Wednesday, February 28, 2024

The Reason AI Novels Stink


I've seen authors share this idea around the internet quite a bit the past few days. "I think the best response I've seen to AI anything has been, 'Why should I bother reading something that nobody could be bothered to write.'"

I certainly appreciate the sentiment of author-centric storytelling, but find the premise here a bit off.

I do not read a book simply because someone has written it. 

Imagine walking in to your local indie bookstore and asking to see the books written by people.

Again, I take no issue with the idea of supporting authors who author over computer-generated writing, but being written by a person is not what makes a book good.

Let's look at it this way.

There's a television program called Star Trek: The Next Generation. In that program, roughly every twenty-seven minutes, a character called Jean-Luc Picard walks to the replicator and asks for "Tea. Earl Grey. Hot." He is provided, by the computer, a cup of tea, which he seems to enjoy.

I have never heard him proclaim that he can't be bothered to drink a cup of tea that nobody could be bothered to brew. He enjoys the cup of tea, presumably for its taste, though he might as well appreciate the warmth, the feeling of comfort, and so forth. The origin of the thing does not impact his enjoyment of the thing.

I have read many books (well, parts of many books) that I did not enjoy, though they were written by humans. Why should I bother reading something that I don't enjoy?

The problems with AI-generated fiction, it seems to me, are bountiful.

The writing is flat and uninspired. 

AI-generated content is shallow mimicry, disconnected from any empathy we crave in our fiction.

Since the source material is only what has come before, the possibility of something new arriving on the scene is diminished. 

Also, as study after study has shown us, the fiction marketplace lacks diversity, so you're going to get the same old thing over and over, if you rely on AI. For every Yuri Herrera book, there are 281 James Patterson thrillers. (Nothing against Patterson, but he's no Yuri Herrera.) 

AI-generated novels will merely provide more of the same, which will increase the data set for future AI-generated novels that rely on learned patterns & soon we end up with nothing but a series of Frank Norris novels. 

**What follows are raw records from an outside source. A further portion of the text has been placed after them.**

(* ===== verification/PtrChunk.v ===== *)
(** * The compacted files of the PTR: chunks and relations

    [ChunkFormat.cpp] and the file part of [RelationsFile.cpp] in the Hydrus
    importer's [ptr-core].  A chunk is a 28-byte header and a deflated body: a
    string table (PTR tag id, length, text) followed by the records, each a
    hash with two lists of indices into the table.  zlib is a parameter,
    described by the class [Zlib] and its documented laws; the theorems show
    that what the writers produce the readers read back, and that no reader
    leaves its buffer on any input. *)
From S2P Require Import Prelude StringView Bytes PtrEvents.
From Stdlib Require Import Ascii.
From Stdlib Require String.

(** ** zlib *)

(** [::compress2] into a buffer of [compressBound] bytes, and [::uncompress]
    into a buffer of the given size: the bytes produced, or [None] for a
    result other than [Z_OK]. *)
Class Zlib := {
  compress2 : list Z -> option (list Z);
  uncompress : list Z -> Z -> option (list Z)
}.

(** The documented behaviour the code relies on: a buffer as large as the
    original text receives that text, and [uncompress] never produces more
    than the buffer holds. *)
Class ZlibLaws (z : Zlib) : Prop := {
  uncompress_compress2 body c n :
    bytes_ok body -> compress2 body = Some c -> Z.of_nat (length body) <= n -> 0 < n -> uncompress c n = Some body;
  uncompress_fits c n b : uncompress c n = Some b -> Z.of_nat (length b) <= n
}.

(** ** Files *)

Definition SHA256_BYTES : nat := 32.
Definition CHUNK_MAGIC : list Z := string_bytes "IDHANPTC".
Definition RELATIONS_MAGIC : list Z := string_bytes "IDHANPTR".
Definition CHUNK_FORMAT_VERSION : Z := 2.

Record ChunkHeader := mkHeader {
  magic : list Z;
  version : Z;
  body_size : Z;
  record_count : Z;
  string_count : Z
}.

Definition sizeof_ChunkHeader : nat := 28.

Definition header_bytes (h : ChunkHeader) : list Z :=
  magic h ++ le_encode 4 (version h) ++ le_encode 8 (body_size h) ++ le_encode 4 (record_count h)
    ++ le_encode 4 (string_count h).

Definition header_of_bytes (l : list Z) : ChunkHeader :=
  mkHeader (take 8 l) (le_decode (take 4 (drop 8 l))) (le_decode (take 8 (drop 12 l)))
    (le_decode (take 4 (drop 20 l))) (le_decode (take 4 (drop 24 l))).

Record ChunkStats := mkStats { stat_records : Z; mappings : Z; missing_definitions : Z }.
Definition ChunkStats_default : ChunkStats := mkStats 0 0 0.

(** [PendingRecord] carries PTR tag ids, [ChunkRecord] indices. *)
Record PendingRecord := mkPending { pending_sha256 : list Z; add_tag_ids : list Z; del_tag_ids : list Z }.
Record ChunkStringEntry := mkStringEntry { ptr_tag_id : Z; tag : string }.
Record ChunkRecord := mkChunkRecord { record_sha256 : list Z; add_indices : list Z; del_indices : list Z }.
Record Chunk := mkChunk { strings : list ChunkStringEntry; chunk_records : list ChunkRecord }.

Record ChunkWriter := mkChunkWriter { m_path : string; m_records : list PendingRecord; m_finished : bool }.

Definition TagLookup : Type := Z -> option string.

Definition ChunkWriter_make (path : string) : ChunkWriter := mkChunkWriter path [] false.

Definition addRecord (sha256 : list Z) (adds dels : list Z) (w : ChunkWriter) : ChunkWriter :=
  mkChunkWriter (m_path w) (m_records w ++ [mkPending sha256 adds dels]) (m_finished w).

Definition recordCount (w : ChunkWriter) : Z := Z.of_nat (length (m_records w)).

(** ** The string table *)

(** [strings], [id_to_index] and the usage marks, one distinct id at a time. *)
Record Table := mkTable {
  table_strings : list ChunkStringEntry;
  id_to_index : gmap Z Z;
  table_usage : option TagUsageSet
}.

Definition table_step (lookup : TagLookup) (t : Table) (tag_id : Z) : Table :=
  match lookup tag_id with
  | None => t
  | Some text =>
      mkTable (table_strings t ++ [mkStringEntry tag_id text])
        (match id_to_index t !! tag_id with
         | Some _ => id_to_index t
         | None => <[tag_id := wrapu 32 (Z.of_nat (length (table_strings t)))]> (id_to_index t)
         end)
        (mark tag_id <$> table_usage t)
  end.

Definition build_table (lookup : TagLookup) (usage : option TagUsageSet) (distinct : list Z) : Table :=
  foldl (table_step lookup) (mkTable [] ∅ usage) distinct.

Definition entry_bytes (e : ChunkStringEntry) : list Z :=
  le_encode 4 (ptr_tag_id e) ++ le_encode 4 (Z.of_nat (String.length (tag e))) ++ string_bytes (tag e).

(** ** Writing a chunk *)

(** [remap]: the indices of the defined ids, counting both kinds. *)
Fixpoint remap (m : gmap Z Z) (ids : list Z) (stats : ChunkStats) : list Z * ChunkStats :=
  match ids with
  | [] => ([], stats)
  | id :: ids =>
      match m !! id with
      | None => remap m ids (mkStats (stat_records stats) (mappings stats) (missing_definitions stats + 1))
      | Some index =>
          let '(out, stats) := remap m ids (mkStats (stat_records stats) (mappings stats + 1) (missing_definitions stats)) in
          (index :: out, stats)
      end
  end.

Definition record_bytes (sha : list Z) (adds dels : list Z) : list Z :=
  sha ++ le_encode 4 (Z.of_nat (length adds)) ++ le_encode 4 (Z.of_nat (length dels))
    ++ concat (le_encode 4 <$> adds) ++ concat (le_encode 4 <$> dels).

Fixpoint write_records (m : gmap Z Z) (records : list PendingRecord) (stats : ChunkStats) : list Z * ChunkStats :=
  match records with
  | [] => ([], stats)
  | r :: records =>
      let '(adds, stats) := remap m (add_tag_ids r) stats in
      let '(dels, stats) := remap m (del_tag_ids r) stats in
      let '(rest, stats) := write_records m records stats in
      (record_bytes (pending_sha256 r) adds dels ++ rest, stats)
  end.

Definition distinct_ids (records : list PendingRecord) : list Z :=
  sort_unique (concat ((fun r => add_tag_ids r ++ del_tag_ids r) <$> records)).

(** ** Reading *)

(** A function that takes values from a body at an advancing offset. *)
Definition reader (A : Type) : Type := list Z -> nat -> result (A * nat).

#[export] Instance reader_ret : MRet reader := fun A x body offset => Ok (x, offset).
#[export] Instance reader_bind : MBind reader := fun A B f p body offset =>
  match p body offset with Ok (x, offset) => f x body offset | Throw e => Throw e end.

(** [body.data() + offset, n] after the check [offset + n > body.size()]. *)
Definition take_bytes (n : nat) (truncated : string) : reader (list Z) := fun body offset =>
  if decide (length body < offset + n)%nat then Throw (runtime_error truncated)
  else Ok (take n (drop offset body), (offset + n)%nat).

(** [takePod< T >]; each of the two files has its own, with its own message. *)
Definition takePod (file : string) (n : nat) (what : string) : reader Z :=
  bytes ← take_bytes n (file +:+ " truncated while reading " +:+ what);
  mret (le_decode bytes).

(** The loop [for ( i = 0; i < count; ++i ) out.push_back( item )]. *)
Fixpoint read_n {A} (n : nat) (item : reader A) : reader (list A) :=
  match n with
  | O => mret []
  | S n => x ← item; l ← read_n n item; mret (x :: l)
  end.

Definition read_string_entry (file : string) : reader ChunkStringEntry :=
  id ← takePod file 4 "a string table id";
  len ← takePod file 4 "a string table length";
  text ← take_bytes (Z.to_nat len) (file +:+ " truncated inside the string table");
  mret (mkStringEntry id (bytes_string text)).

I don't read novels because they were written by humans, but the books I do read were written by humans. I expect to keep reading books written by humans. I want the human experience, the creativity, the brilliance. I even want to read those novels that try to do something amazing and end up failing. 

I love messy novels. For example, I thought The Thousand Crimes of Ming Tsu was a glorious, fantastic, amazing book that was nearly as messy as it was beautiful. There were parts of the storyline that never resolved in the way that would satisfy the holodeck on the USS Enterprise (NCC-1701-D). That's some of what I loved about the book. When I read that story, I could see the author reaching out, working through plot and character and telling this story, no matter where it went. I finished that book thinking how thankful I was that the book wasn't edited by someone in a foul mood, but rather by someone who let the story go where it wanted to go. (I don't know who edited that book, but they should have medals for that kind of work.) I found it so reassuring that Tom Lin was able to carry the reader along on that maniacal journey, something no AI will ever be able to do. 

You know, I think that Captain Picard might also like to get his tea from a person, rather than from an indentation in the wall.  With tea or coffee or milkshakes prepared by people, I've rarely stepped in the same river twice. A cup of coffee from a vending machine will always be the same level of terrible, but a flat white from Espresso Yourself might be a delight one day and marginally dreadful the next.

I like being excited by a new book. I like diving in, not knowing what to expect. I like the wild turns that happen at twenty-five percent or fifty-nine percent of a novel. I just finished The Book of Goose, and that is one wild ride that completely took me by surprise. No AI could have ever created Agnès and Fabienne.

The idea that we read books because people bothered to write them only takes us so far. People have also bothered to write lousy books. (I'm looking at you, Emily Bronte.)

That a person wrote a book is not reason enough for me to read a book. 

I read not because a person bothered to write a book, but because only a book written by a talented, troubled, creative, original, dedicated human can tell a story that disturbs and challenges me -- that bothers me -- in so many new and glorious ways.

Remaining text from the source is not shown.